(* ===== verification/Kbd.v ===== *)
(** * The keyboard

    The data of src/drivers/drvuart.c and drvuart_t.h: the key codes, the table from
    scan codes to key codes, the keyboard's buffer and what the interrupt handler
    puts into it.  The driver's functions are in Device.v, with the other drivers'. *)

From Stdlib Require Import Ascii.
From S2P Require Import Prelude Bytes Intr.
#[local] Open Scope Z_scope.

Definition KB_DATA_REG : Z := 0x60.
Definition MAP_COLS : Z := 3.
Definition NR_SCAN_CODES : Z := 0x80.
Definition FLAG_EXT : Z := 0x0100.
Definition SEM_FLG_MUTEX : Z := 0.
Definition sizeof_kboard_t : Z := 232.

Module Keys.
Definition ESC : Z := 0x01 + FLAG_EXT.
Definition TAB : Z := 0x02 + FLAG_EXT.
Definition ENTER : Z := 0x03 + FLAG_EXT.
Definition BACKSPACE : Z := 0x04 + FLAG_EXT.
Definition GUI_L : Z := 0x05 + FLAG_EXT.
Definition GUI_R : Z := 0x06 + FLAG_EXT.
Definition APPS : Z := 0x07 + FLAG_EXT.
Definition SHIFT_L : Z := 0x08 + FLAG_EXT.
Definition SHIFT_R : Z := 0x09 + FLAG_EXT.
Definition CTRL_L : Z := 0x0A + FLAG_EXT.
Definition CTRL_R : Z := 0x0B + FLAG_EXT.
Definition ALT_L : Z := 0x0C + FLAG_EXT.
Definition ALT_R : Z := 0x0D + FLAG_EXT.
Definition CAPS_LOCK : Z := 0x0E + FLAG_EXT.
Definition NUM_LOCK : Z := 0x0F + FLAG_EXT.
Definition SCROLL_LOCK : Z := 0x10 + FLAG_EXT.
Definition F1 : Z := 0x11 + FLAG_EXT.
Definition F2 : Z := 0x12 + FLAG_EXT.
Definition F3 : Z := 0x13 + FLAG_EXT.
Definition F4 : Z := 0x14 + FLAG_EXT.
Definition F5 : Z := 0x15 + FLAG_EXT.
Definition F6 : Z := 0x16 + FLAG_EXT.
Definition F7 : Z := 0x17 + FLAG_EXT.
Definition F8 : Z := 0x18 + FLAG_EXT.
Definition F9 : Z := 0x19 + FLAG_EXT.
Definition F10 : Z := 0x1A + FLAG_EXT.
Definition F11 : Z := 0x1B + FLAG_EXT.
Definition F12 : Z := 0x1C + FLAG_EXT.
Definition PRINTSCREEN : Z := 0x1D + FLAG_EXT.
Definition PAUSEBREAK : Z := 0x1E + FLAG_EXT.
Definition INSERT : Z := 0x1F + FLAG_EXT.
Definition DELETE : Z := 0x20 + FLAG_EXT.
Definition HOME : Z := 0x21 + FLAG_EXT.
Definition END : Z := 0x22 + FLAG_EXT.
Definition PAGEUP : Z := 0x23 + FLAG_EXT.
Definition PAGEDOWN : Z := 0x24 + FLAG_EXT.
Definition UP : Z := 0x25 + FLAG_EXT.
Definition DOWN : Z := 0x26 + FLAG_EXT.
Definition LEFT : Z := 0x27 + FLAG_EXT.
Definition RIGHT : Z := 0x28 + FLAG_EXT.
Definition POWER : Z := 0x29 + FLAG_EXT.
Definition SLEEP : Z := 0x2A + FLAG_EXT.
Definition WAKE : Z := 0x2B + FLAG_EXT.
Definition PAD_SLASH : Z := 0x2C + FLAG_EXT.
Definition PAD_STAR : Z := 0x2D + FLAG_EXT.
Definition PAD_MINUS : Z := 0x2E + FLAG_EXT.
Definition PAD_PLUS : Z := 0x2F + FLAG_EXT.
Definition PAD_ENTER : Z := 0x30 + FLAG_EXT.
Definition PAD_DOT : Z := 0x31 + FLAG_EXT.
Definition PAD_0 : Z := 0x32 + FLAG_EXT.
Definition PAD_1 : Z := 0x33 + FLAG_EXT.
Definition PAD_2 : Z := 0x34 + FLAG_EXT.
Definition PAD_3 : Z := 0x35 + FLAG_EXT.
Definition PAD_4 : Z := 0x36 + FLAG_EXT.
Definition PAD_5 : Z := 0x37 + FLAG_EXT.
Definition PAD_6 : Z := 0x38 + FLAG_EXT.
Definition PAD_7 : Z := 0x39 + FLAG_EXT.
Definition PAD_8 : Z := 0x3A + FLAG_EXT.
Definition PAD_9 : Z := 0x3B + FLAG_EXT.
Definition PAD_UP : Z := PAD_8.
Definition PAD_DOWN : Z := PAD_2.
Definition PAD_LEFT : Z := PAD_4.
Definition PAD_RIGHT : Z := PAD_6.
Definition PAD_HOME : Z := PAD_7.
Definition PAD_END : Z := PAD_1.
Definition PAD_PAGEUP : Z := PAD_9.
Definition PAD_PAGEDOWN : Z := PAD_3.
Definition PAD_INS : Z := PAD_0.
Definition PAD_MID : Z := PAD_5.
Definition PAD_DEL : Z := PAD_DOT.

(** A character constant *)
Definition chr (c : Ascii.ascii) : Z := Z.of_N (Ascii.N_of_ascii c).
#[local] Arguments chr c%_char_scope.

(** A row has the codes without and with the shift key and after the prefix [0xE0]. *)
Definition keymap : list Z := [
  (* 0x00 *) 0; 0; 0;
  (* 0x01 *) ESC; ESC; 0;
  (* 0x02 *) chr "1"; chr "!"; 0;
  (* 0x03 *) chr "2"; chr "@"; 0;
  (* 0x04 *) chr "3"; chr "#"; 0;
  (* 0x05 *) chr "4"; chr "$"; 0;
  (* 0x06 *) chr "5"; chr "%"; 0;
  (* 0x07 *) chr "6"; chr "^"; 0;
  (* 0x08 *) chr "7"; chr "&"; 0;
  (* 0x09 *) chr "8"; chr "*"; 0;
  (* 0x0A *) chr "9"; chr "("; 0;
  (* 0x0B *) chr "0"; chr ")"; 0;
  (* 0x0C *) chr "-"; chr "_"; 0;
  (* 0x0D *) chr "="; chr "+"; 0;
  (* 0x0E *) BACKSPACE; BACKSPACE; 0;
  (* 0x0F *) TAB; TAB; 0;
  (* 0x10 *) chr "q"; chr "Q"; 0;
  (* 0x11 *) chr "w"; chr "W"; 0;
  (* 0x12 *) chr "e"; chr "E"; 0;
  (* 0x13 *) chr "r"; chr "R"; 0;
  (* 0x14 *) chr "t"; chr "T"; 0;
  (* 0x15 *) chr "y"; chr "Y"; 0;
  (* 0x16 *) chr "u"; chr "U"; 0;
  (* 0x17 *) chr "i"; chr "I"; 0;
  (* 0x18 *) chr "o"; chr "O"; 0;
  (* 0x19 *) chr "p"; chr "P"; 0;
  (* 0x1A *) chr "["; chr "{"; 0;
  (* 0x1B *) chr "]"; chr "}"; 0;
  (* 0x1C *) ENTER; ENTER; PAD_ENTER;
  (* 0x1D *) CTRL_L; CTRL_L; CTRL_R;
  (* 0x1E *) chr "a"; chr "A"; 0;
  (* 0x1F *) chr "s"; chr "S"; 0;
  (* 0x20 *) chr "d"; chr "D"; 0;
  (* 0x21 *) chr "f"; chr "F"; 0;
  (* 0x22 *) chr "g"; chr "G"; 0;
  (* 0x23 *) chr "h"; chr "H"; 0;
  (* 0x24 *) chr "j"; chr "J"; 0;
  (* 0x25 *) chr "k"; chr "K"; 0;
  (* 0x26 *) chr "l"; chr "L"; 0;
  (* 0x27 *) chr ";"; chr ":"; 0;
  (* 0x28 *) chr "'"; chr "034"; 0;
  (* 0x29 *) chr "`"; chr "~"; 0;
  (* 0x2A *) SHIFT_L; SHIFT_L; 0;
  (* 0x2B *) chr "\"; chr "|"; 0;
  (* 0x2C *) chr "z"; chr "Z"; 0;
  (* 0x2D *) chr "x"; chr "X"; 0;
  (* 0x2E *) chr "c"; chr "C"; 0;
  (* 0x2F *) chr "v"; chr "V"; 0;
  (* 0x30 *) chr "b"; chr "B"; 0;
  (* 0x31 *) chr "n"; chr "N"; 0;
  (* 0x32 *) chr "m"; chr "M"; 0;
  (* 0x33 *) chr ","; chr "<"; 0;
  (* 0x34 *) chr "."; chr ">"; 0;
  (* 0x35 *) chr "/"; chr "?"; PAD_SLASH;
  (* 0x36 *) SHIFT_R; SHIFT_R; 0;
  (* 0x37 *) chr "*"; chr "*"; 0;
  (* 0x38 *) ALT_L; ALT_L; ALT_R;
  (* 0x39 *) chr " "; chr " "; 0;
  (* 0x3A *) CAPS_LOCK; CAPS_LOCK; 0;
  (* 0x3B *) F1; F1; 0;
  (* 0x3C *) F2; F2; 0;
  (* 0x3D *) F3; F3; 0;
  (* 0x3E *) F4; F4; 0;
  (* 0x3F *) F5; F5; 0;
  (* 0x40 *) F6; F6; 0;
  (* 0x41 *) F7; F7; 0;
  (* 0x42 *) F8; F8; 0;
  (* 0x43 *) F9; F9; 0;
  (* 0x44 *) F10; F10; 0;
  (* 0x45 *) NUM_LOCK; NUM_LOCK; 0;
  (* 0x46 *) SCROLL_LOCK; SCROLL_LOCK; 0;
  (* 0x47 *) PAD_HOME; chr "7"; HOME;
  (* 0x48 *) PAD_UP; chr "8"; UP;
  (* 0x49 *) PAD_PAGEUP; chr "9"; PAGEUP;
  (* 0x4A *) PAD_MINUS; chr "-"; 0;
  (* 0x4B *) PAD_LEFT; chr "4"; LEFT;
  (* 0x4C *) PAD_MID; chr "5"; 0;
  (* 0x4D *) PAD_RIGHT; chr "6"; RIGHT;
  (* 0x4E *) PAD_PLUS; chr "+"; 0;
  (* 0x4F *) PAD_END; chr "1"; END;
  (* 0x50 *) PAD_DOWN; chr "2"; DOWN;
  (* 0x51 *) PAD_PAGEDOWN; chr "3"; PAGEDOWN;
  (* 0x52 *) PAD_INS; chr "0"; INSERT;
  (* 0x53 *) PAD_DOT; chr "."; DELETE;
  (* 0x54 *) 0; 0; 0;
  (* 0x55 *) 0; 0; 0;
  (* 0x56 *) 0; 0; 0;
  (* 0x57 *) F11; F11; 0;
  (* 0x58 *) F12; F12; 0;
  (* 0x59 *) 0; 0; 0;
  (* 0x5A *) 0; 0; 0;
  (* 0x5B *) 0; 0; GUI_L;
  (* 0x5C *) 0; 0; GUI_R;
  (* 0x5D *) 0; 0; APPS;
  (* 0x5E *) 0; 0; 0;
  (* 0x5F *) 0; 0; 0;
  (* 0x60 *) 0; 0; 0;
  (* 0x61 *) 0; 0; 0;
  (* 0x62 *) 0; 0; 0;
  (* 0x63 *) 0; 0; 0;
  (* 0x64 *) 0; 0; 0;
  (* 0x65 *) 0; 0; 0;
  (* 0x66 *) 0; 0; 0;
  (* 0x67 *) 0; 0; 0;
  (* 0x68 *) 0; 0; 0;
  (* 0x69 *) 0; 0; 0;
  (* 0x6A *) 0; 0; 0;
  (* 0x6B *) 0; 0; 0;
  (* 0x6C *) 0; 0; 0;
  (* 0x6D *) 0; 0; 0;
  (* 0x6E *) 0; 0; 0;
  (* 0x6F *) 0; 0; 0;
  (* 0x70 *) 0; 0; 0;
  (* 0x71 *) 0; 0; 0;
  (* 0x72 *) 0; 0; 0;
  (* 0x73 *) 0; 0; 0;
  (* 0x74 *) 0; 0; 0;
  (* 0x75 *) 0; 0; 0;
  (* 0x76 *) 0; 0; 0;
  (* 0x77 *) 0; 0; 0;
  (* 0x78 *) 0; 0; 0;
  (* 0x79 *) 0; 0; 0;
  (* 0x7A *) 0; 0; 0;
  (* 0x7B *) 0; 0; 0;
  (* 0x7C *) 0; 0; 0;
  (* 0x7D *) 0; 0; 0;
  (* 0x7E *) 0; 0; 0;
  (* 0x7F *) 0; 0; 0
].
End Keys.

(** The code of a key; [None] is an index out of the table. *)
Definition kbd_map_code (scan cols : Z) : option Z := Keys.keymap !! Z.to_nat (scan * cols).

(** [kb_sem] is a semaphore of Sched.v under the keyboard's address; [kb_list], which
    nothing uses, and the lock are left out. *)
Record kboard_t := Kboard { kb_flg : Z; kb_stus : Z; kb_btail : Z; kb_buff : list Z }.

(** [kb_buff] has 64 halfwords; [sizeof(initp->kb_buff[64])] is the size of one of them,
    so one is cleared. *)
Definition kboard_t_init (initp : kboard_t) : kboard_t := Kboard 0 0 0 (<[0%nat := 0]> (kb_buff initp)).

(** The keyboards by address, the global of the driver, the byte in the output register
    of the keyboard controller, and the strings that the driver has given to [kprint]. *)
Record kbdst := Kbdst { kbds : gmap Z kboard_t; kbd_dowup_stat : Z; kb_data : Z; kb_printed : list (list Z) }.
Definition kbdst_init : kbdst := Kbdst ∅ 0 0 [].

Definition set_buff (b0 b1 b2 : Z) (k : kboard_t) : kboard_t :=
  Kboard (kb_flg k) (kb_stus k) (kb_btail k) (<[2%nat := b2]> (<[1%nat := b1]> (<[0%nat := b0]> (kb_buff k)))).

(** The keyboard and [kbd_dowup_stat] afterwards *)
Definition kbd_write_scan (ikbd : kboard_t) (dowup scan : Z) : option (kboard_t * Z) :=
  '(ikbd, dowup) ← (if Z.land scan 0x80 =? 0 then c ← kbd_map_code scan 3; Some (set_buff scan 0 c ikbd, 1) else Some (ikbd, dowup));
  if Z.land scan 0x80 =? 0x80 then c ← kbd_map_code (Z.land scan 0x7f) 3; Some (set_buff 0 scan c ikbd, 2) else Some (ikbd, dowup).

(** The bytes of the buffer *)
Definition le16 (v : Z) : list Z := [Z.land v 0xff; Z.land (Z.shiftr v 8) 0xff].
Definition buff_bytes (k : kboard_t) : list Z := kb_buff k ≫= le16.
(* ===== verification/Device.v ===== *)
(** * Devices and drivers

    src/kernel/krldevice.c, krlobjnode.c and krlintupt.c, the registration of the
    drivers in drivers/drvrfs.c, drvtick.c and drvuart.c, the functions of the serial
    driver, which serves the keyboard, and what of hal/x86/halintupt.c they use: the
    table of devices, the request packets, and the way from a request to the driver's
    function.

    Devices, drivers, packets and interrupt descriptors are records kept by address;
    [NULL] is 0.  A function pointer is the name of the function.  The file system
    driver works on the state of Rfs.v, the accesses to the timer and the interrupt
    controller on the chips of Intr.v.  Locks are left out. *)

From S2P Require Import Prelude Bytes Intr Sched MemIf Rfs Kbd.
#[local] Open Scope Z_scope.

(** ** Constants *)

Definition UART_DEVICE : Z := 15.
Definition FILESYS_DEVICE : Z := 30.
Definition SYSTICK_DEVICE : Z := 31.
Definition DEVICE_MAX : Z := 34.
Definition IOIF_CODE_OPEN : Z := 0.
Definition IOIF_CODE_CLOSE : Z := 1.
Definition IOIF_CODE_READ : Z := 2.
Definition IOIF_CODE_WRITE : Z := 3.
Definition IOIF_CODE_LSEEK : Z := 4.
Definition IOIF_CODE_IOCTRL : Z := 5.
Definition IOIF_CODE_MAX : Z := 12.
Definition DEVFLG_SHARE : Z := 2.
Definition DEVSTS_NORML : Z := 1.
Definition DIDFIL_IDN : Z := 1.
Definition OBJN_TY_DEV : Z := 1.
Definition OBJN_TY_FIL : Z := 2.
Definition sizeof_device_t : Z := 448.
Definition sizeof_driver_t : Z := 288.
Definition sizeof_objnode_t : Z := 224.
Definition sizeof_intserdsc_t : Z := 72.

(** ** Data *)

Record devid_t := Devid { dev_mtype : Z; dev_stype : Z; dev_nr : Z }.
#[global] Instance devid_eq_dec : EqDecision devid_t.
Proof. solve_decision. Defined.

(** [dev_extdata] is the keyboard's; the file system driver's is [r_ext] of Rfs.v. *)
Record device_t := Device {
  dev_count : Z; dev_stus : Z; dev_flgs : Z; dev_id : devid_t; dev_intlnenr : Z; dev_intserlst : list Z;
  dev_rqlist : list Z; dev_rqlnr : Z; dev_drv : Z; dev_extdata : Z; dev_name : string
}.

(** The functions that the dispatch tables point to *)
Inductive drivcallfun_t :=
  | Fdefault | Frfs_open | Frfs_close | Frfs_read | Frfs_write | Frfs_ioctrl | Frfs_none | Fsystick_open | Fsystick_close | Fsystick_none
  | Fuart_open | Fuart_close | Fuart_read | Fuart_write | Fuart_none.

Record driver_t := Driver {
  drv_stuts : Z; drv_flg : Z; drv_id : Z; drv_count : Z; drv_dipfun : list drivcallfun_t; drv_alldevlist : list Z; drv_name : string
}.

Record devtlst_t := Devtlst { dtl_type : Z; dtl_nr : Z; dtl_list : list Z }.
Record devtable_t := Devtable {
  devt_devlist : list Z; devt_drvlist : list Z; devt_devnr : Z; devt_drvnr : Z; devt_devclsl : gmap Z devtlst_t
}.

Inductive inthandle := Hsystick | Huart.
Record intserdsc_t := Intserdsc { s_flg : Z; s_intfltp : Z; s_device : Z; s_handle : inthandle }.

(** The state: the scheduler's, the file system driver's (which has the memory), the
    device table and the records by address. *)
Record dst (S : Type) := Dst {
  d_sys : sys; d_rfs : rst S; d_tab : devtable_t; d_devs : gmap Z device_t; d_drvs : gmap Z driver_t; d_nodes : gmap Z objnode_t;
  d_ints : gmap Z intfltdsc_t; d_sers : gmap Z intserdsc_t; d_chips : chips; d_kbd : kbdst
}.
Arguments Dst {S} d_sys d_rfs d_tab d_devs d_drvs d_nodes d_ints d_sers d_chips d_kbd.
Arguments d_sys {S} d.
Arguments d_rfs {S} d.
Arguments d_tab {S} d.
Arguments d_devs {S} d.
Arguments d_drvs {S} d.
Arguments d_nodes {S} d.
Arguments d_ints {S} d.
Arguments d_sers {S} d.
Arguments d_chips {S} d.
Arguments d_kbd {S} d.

..............................

What the exercise asks: Only the lines that hold the word "which" are wanted; each should be pulled from the records.

Answer below:
(** [kb_sem] is a semaphore of Sched.v under the keyboard's address; [kb_list], which
    driver, which serves the keyboard, and what of hal/x86/halintupt.c they use: the
(** The state: the scheduler's, the file system driver's (which has the memory), the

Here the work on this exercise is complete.